(Collected data)
Lemma claim_inv G Γ m i g V tr c h t x v f W :
  Inv G Γ m → Γ !! i = Some (Ent g V tr (Some c)) → i ≠ rx → gphase g = Open → slot g = None →
  hist m !! claim sh = Some h → h !! t = Some x → h !! S t = None →
  mval x < Z.of_nat (seen g) + cap sh → mval x < usize_max → f = mval x + 1 →
  vals g = accepted tr → offered c = [v] →
  let V' := write_view (claim sh) (S t) (read_view (claim sh) t Relaxed x V) in
  ∃ q G', mval x = Z.of_nat q ∧
    Inv G' (<[i := Ent (claim_ghost q v g) V' tr (Some c)]> Γ) (add_msg (claim sh) (S t) (Msg f W) m).
Proof using Hok.
  intros HI Hi Hrx Hph Hsl Hh Ht Hn Hroom Hmax -> Hacc Hoff V'.
  destruct (open_sender _ _ _ _ _ _ _ _ HI Hi Hrx Hph) as (HM & Hli & Hfr & Hfd & Hlen).
  destruct (claim_last _ _ _ _ _ (mo_claim _ _ _ HM) Hh Ht Hn) as [-> Hv].
  destruct (sender_entry _ _ _ _ _ _ _ _ HI Hi Hrx) as (Hc & Hs & Hl).
  pose proof (mi_glob _ _ _ _ _ HI) as HG. pose proof (capn_cap sh Hok) as [Hcap _].
  pose proof (go_pub _ _ _ _ HG). pose proof (go_left _ _ _ _ HG). pose proof (proj1 (ls_seen _ _ _ _ Hs)). simpl in *.
  set (l' := tickets G ++ [MkTicket i v Claimed]).
  assert (Htk : tk_evolves i (tickets G) l') by apply tk_claims.
  assert (vle (cur V) (cur V') ∧ vle (acq V) (acq V')) as [Hg1 Hg2].
  { destruct (read_view_grows (claim sh) (ntk G) Relaxed x V), (write_view_grows (claim sh) (S (ntk G)) (read_view (claim sh) (ntk G) Relaxed x V)).
    split; by etrans. }
  set (m' := add_msg _ _ _ m).
  assert (Hsame : ∀ f, f ≠ Claim → hist m' !! Loc (sh_ring sh) f = hist m !! Loc (sh_ring sh) f).
  { intros f Hf. apply hist_add_other. by intros [=]. }
  exists (ntk G), (set_tickets l' G). split; [done|].
  eapply step_inv; [exact HI|exact Hi|apply (log_evolves G m i (length Γ) l'); try done; by apply Hsame|..].
  - apply (glob_log G m i (length Γ) l'); try done.
    + unfold l'. rewrite length_app. simpl. unfold ntk in *. lia.
    + unfold l'. rewrite length_app. simpl. unfold ntk in *. lia.
    + intros q tk t [Hq|[_ Hq]]%lookup_app_Some Hst Hne; [done|].
      apply list_lookup_singleton_Some in Hq as [_ <-]. done.
    + apply (mem_log G m i (length Γ) l'); try done.
      * intros f Hf. apply Hsame. set_solver.
      * eexists. split; [by apply hist_add_same|]. unfold l'. rewrite length_app. simpl.
        destruct (mo_claim _ _ _ HM) as (h' & Hh' & Hd & Hvs). rewrite Hh in Hh'. injection Hh' as <-. split.
        -- intros t. rewrite lookup_insert_is_Some, Hd. unfold ntk. split; [lia|].
           intros Hle. destruct (decide (S (length (tickets G)) = t)); [by left|right; lia].
        -- intros t y [[<- <-]|[_ Hy]]%lookup_insert_Some; [simpl; lia|by apply Hvs].
      * intros k Hk. eapply (has_same sh Hok); [by apply Hsame| |by apply (mo_round _ _ _ HM)].
        intros h0. apply (round_log G m i (length Γ) l'); try done. intros q tk _ [t Hp]. split; [|intros; by apply lookup_app_l_Some].
        intros [Hq|[_ Hq]]%lookup_app_Some; [done|].
        apply list_lookup_singleton_Some in Hq as [_ <-]. done.
      * apply cells_claimed; [lia|unfold ntk in *; lia|apply HM].
  - pose proof (common_grown sh Hok _ _ m' _ _ _ _ _ V' (Some c) tr (Hsame Head ltac:(done)) Hg1 Hg2 Hc) as Hc'.
    pose proof (sender_grown sh Hok _ _ _ _ _ _ V' (Some c) tr Hg1 Hs) as Hs'.
    assert (Hev : evolves sh i G m (set_tickets l' G) m) by (by apply (log_evolves G m i (length Γ) l')).
    apply sender_local; [done| | |].
    + destruct Hc'. split; simpl in *; try done; intros; congruence.
    + destruct Hs' as [Hs1 Hs2 Hs3 Hs4 Hs5]. split; simpl in *; try done.
      * unfold l'. rewrite filter_app, filter_cons_True, fmap_app by done. by rewrite Hs1.
      * split; [lia|]. eapply (covers_evolves sh i G _ m m (length Γ)); [done|exact Hev|lia|by apply Hs2].
      * intros q tk [Hq|[_ Hq]]%lookup_app_Some Hby; [by apply Hs3|].
        apply list_lookup_singleton_Some in Hq as [_ <-]. done.
      * split_and!; [done|lia| |].
        -- unfold l', ntk. by rewrite lookup_app_r, Nat.sub_diag by lia.
        -- rewrite Hsl in Hs4. intros q' tk Hne [Hq|[Hge Hq]]%lookup_app_Some Hby; [by eapply Hs4|].
           apply list_lookup_singleton_Some in Hq as [Hz _]. unfold ntk in *. lia.
    + unfold log_ok in *. rewrite decide_False in * by done. simpl in *. split; [|apply Hl].
      rewrite Hacc, Hoff. split; [by apply prefix_app_r|done].
Qed.

(** ** Writing *)

(** A ticket in progress is still in the ring. *)
Lemma ticket_window G len m i q v st :
  glob_ok sh G len m → tickets G !! q = Some (MkTicket i v st) → (∀ t, st ≠ Published t) →
  (nleft G ≤ q)%nat ∧ (q < nleft G + capn)%nat.
Proof using Type.
  intros HG Hq Hst. split.
  - destruct (decide (nleft G ≤ q)%nat) as [|Hn]; [done|].
    destruct (go_done _ _ _ _ HG q _ ltac:(lia) Hq) as [t Ht]. by destruct (Hst t).
  - apply lookup_lt_Some in Hq. pose proof (go_pub _ _ _ _ HG). pose proof (go_room _ _ _ _ HG).
    unfold ntk in *. lia.
Qed.

Lemma window_ne q q' d :
  (d ≤ q)%nat → (q < d + capn)%nat → (d ≤ q')%nat → (q' < d + capn)%nat → q ≠ q' → cell q ≠ cell q'.
Proof using Hok. intros ? ? ? ? Hne Heq. apply cell_ne in Heq; [done|done|]. intros Hs. apply Hne, (sl_inj sh Hok); [lia|lia|done]. Qed.

Lemma slot_write_ready G Γ m i g V tr c q v :
  Inv G Γ m → Γ !! i = Some (Ent g V tr c) → i ≠ rx → slot g = Some (q, v, false) →
  mcells m !! cell q = Some ((2 * turn q)%nat, None) ∧ (2 * turn q ≤ vw (cur V) (cell q))%nat.
Proof using Hok.
  intros HI Hi Hrx Hsl. destruct (sender_entry _ _ _ _ _ _ _ _ HI Hi Hrx) as (_ & [_ [Hseen Hcov] _ Hslot _] & _).
  simpl in *. rewrite Hsl in Hslot. destruct Hslot as (Hph & Hlt & Hq & _).
  destruct (open_sender _ _ _ _ _ _ _ _ HI Hi Hrx Hph) as (HM & _).
  destruct (ticket_window _ _ _ _ _ _ _ (mi_glob _ _ _ _ _ HI) Hq) as [? ?]; [done|]. split.
  - by rewrite (proj1 (mo_cells _ _ _ HM) q _ ltac:(lia) Hq).
  - destruct (decide (q < capn)%nat) as [Hs|Hs]; [rewrite (turn_small sh Hok) by done; lia|].
    destruct (stamp_before sh Hok q ltac:(lia)) as [Hst Hsl'].
    destruct (Hcov (q - capn)%nat ltac:(lia)) as [Hr _].
    unfold MpscInv.cell in *. rewrite Hsl' in Hr. lia.
Qed.

(** What a move of ticket [q] of [i] does to the entry of [i]. *)
Section ticket_moves.
Context (G : glob T) (m : mem T) (i : tid) (len q : nat) (v : T) (w : bool) (st' : stage).
Context (g : ghost T) (V V' : tview) (tr : list (call T * event T)) (c : option (call T)).
Abbreviation l' := (<[q := MkTicket i v st']> (tickets G)).
Hypothesis HG : glob_ok sh G len m.
Hypothesis Hsl : slot g = Some (q, v, w).
Hypothesis Hs : sender_ok sh G i (Ent g V tr c).
Hypothesis Hli : i ∈ live G.
Hypothesis Hfr : freer G = None.
Hypothesis Hv : vle (cur V) (cur V').

Lemma slot_ticket :
  gphase g = Open ∧ (q < seen g + capn)%nat ∧
  tickets G !! q = Some (MkTicket i v (if w then Written else Claimed)) ∧
  ∀ q' tk, q' ≠ q → tickets G !! q' = Some tk → tby tk = i → published tk.
Proof using Hsl Hs. pose proof (ls_slot _ _ _ _ Hs) as H. simpl in H. by rewrite Hsl in H. Qed.

Lemma slot_moves : tk_evolves i (tickets G) l'.
Proof using Hsl Hs. destruct slot_ticket as (_ & _ & Hq & _). by apply (tk_moves _ _ _ _ _ _ Hq); destruct w. Qed.

Lemma moved_sender x :
  covered sh (cur V') q (MkTicket i v st') →
  (match x with
   | None => ∃ t, st' = Published t
   | Some (q', v', w') => q' = q ∧ v' = v ∧ st' = if (w' : bool) then Written else Claimed
   end) →
  sender_ok sh (set_tickets l' G) i (Ent (with_slot x g) V' tr c).
Proof using Hok HG Hsl Hs Hli Hfr Hv.
  intros Hcov Hx. destruct slot_ticket as (Hph & Hlt & Hq & Hrest). pose proof slot_moves as Htk.
  pose proof (lookup_lt_Some _ _ _ Hq) as Hlq.
  assert (Hev : evolves sh i G m (set_tickets l' G) m).
  { evolve. }
  pose proof (go_pub _ _ _ _ HG). destruct (sender_grown sh Hok _ _ _ _ _ _ V' c tr Hv Hs) as [H1 H2 H3 H4 H5].
  simpl in *. split; simpl; try done.
  - rewrite H1. rewrite <-(take_drop_middle _ _ _ Hq) at 1. rewrite insert_take_drop by done.
    by rewrite !filter_app, !filter_cons_True, !fmap_app by done.
  - split; [lia|]. eapply (covers_evolves sh i G _ m m len); [done|exact Hev|lia|by apply H2].
  - intros q' tk [(<- & <- & _)|[Hne Hq']]%list_lookup_insert_Some Hby; [done|by apply H3].
  - assert (Hothers : ∀ q' tk, q' ≠ q → l' !! q' = Some tk → tby tk = i → published tk).
    { intros q' tk Hne. rewrite list_lookup_insert_ne by done. eauto. }
    destruct x as [[[q' v'] w']|].
    + destruct Hx as (-> & -> & ->). split_and!; [done|done|by rewrite list_lookup_insert_eq|done].
    + intros q' tk Hq' Hby. destruct (decide (q' = q)) as [->|Hne]; [|by eapply Hothers].
      rewrite list_lookup_insert_eq in Hq' by done. injection Hq' as <-. exact Hx.
Qed.

Lemma moved_common l0 m' x :
  gphase g = Open → hist m' !! head sh = hist m !! head sh → vle (acq V) (acq V') →
  common_ok sh G m i (Ent g V tr c) → common_ok sh (set_tickets l0 G) m' i (Ent (with_slot x g) V' tr c).
Proof using Hok Hv.
  intros Hph Hh Ha Hc. destruct (common_grown sh Hok _ _ m' _ _ _ _ _ V' c tr Hh Hv Ha Hc) as [].
  split; simpl in *; try done; intros; congruence.
Qed.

Work item
Looking at the data above, write out exactly the lines that start at the one containing "by rewrite Hs1." and end at the one containing "apply list_lookup_singleton_Some in Hq as [Hz"; include both and nothing beyond.

Worked solution
      * unfold l'. rewrite filter_app, filter_cons_True, fmap_app by done. by rewrite Hs1.
      * split; [lia|]. eapply (covers_evolves sh i G _ m m (length Γ)); [done|exact Hev|lia|by apply Hs2].
      * intros q tk [Hq|[_ Hq]]%lookup_app_Some Hby; [by apply Hs3|].
        apply list_lookup_singleton_Some in Hq as [_ <-]. done.
      * split_and!; [done|lia| |].
        -- unfold l', ntk. by rewrite lookup_app_r, Nat.sub_diag by lia.
        -- rewrite Hsl in Hs4. intros q' tk Hne [Hq|[Hge Hq]]%lookup_app_Some Hby; [by eapply Hs4|].
           apply list_lookup_singleton_Some in Hq as [Hz _]. unfold ntk in *. lia.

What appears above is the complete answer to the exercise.